• [TASK BRIEF]
Could you write out the lines below exactly, beginning with the first and finishing with the one that contains "The machine calls"?

• [DATASET EXCERPTS]
◇ ◇ ◇ ◇

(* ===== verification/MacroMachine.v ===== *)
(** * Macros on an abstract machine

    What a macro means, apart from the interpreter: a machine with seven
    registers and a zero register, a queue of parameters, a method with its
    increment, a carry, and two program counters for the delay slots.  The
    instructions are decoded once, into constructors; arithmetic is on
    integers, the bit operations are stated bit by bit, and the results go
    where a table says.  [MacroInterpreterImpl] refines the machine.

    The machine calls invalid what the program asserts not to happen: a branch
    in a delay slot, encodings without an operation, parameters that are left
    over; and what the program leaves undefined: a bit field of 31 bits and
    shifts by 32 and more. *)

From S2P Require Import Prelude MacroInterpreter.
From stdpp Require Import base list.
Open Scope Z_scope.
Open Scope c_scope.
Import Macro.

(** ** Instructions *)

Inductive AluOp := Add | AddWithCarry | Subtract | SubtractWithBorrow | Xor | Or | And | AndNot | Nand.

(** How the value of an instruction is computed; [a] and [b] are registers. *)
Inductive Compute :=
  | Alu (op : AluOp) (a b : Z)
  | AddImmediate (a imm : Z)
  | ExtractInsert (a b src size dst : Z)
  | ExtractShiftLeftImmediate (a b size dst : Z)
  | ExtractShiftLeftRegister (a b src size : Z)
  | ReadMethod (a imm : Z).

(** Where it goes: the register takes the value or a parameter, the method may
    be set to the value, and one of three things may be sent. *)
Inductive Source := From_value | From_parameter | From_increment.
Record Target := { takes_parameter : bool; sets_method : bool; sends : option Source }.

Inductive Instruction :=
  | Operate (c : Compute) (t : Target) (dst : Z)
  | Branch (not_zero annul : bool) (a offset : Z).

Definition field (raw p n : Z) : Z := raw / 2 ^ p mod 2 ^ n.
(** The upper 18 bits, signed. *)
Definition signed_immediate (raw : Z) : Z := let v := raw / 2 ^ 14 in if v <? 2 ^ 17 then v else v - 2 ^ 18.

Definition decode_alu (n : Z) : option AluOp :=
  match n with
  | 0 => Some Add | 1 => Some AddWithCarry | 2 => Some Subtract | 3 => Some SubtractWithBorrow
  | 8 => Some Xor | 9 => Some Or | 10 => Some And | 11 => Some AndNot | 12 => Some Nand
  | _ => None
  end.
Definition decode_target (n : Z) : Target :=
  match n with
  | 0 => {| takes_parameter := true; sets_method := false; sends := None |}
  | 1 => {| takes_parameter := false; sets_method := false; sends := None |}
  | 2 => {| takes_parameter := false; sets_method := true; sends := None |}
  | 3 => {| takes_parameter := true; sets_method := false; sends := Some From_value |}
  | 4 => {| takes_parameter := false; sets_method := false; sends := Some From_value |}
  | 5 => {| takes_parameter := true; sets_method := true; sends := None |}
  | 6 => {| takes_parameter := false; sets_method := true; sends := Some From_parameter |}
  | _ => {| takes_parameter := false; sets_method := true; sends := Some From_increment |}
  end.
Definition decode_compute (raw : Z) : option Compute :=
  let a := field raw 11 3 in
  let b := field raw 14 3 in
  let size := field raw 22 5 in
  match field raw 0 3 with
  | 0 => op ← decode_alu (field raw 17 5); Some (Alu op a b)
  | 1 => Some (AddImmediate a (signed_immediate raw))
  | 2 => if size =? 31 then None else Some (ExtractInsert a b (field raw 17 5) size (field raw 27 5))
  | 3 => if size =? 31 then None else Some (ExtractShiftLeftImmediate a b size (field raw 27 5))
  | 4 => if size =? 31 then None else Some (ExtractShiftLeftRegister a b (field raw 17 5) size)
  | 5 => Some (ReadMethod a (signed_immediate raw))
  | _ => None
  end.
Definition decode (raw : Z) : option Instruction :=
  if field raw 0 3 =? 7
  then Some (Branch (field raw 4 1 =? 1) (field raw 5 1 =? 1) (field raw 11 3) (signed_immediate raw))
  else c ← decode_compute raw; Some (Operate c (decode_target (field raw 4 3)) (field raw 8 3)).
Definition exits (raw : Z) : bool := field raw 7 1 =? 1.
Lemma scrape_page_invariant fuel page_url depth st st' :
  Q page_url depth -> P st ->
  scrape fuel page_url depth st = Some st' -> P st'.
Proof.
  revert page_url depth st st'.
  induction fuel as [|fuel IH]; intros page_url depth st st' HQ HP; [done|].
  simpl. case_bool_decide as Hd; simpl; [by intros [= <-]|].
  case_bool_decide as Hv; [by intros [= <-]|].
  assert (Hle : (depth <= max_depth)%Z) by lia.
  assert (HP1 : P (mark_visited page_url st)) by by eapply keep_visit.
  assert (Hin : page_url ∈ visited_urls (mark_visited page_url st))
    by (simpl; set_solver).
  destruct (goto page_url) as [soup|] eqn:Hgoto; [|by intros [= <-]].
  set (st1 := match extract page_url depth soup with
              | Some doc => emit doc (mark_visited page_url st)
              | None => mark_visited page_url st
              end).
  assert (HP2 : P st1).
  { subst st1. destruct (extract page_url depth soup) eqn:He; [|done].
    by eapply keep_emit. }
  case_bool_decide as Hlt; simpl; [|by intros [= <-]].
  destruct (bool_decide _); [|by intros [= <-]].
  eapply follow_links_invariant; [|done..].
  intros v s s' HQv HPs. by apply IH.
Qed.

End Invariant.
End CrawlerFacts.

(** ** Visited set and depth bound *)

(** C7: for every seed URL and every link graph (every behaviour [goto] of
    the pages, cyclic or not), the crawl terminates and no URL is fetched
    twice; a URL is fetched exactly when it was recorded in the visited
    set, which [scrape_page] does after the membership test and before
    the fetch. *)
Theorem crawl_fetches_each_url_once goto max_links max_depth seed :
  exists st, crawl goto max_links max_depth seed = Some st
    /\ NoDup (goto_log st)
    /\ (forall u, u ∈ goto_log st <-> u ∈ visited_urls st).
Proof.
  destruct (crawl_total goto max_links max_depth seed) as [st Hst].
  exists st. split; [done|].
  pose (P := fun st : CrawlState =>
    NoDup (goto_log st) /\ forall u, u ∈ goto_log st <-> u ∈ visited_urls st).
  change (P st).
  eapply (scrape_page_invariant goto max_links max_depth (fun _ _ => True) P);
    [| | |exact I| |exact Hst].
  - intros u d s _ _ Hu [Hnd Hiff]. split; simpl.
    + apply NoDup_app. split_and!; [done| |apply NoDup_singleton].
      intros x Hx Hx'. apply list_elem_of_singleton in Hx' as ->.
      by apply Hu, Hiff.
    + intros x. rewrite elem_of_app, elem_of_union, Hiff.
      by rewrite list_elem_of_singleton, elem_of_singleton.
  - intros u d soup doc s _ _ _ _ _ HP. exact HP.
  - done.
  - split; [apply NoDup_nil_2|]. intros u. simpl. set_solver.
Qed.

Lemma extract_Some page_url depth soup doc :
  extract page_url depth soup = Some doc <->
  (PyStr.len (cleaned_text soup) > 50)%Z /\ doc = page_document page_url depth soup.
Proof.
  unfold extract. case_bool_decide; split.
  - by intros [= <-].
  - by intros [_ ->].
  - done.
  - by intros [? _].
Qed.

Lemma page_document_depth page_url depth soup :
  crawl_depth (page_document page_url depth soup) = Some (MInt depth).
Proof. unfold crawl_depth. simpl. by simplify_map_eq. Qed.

◇ ◇ ◇ ◇

• [SOLUTION]
(* ===== verification/MacroMachine.v ===== *)
(** * Macros on an abstract machine

    What a macro means, apart from the interpreter: a machine with seven
    registers and a zero register, a queue of parameters, a method with its
    increment, a carry, and two program counters for the delay slots.  The
    instructions are decoded once, into constructors; arithmetic is on
    integers, the bit operations are stated bit by bit, and the results go
    where a table says.  [MacroInterpreterImpl] refines the machine.

    The machine calls invalid what the program asserts not to happen: a branch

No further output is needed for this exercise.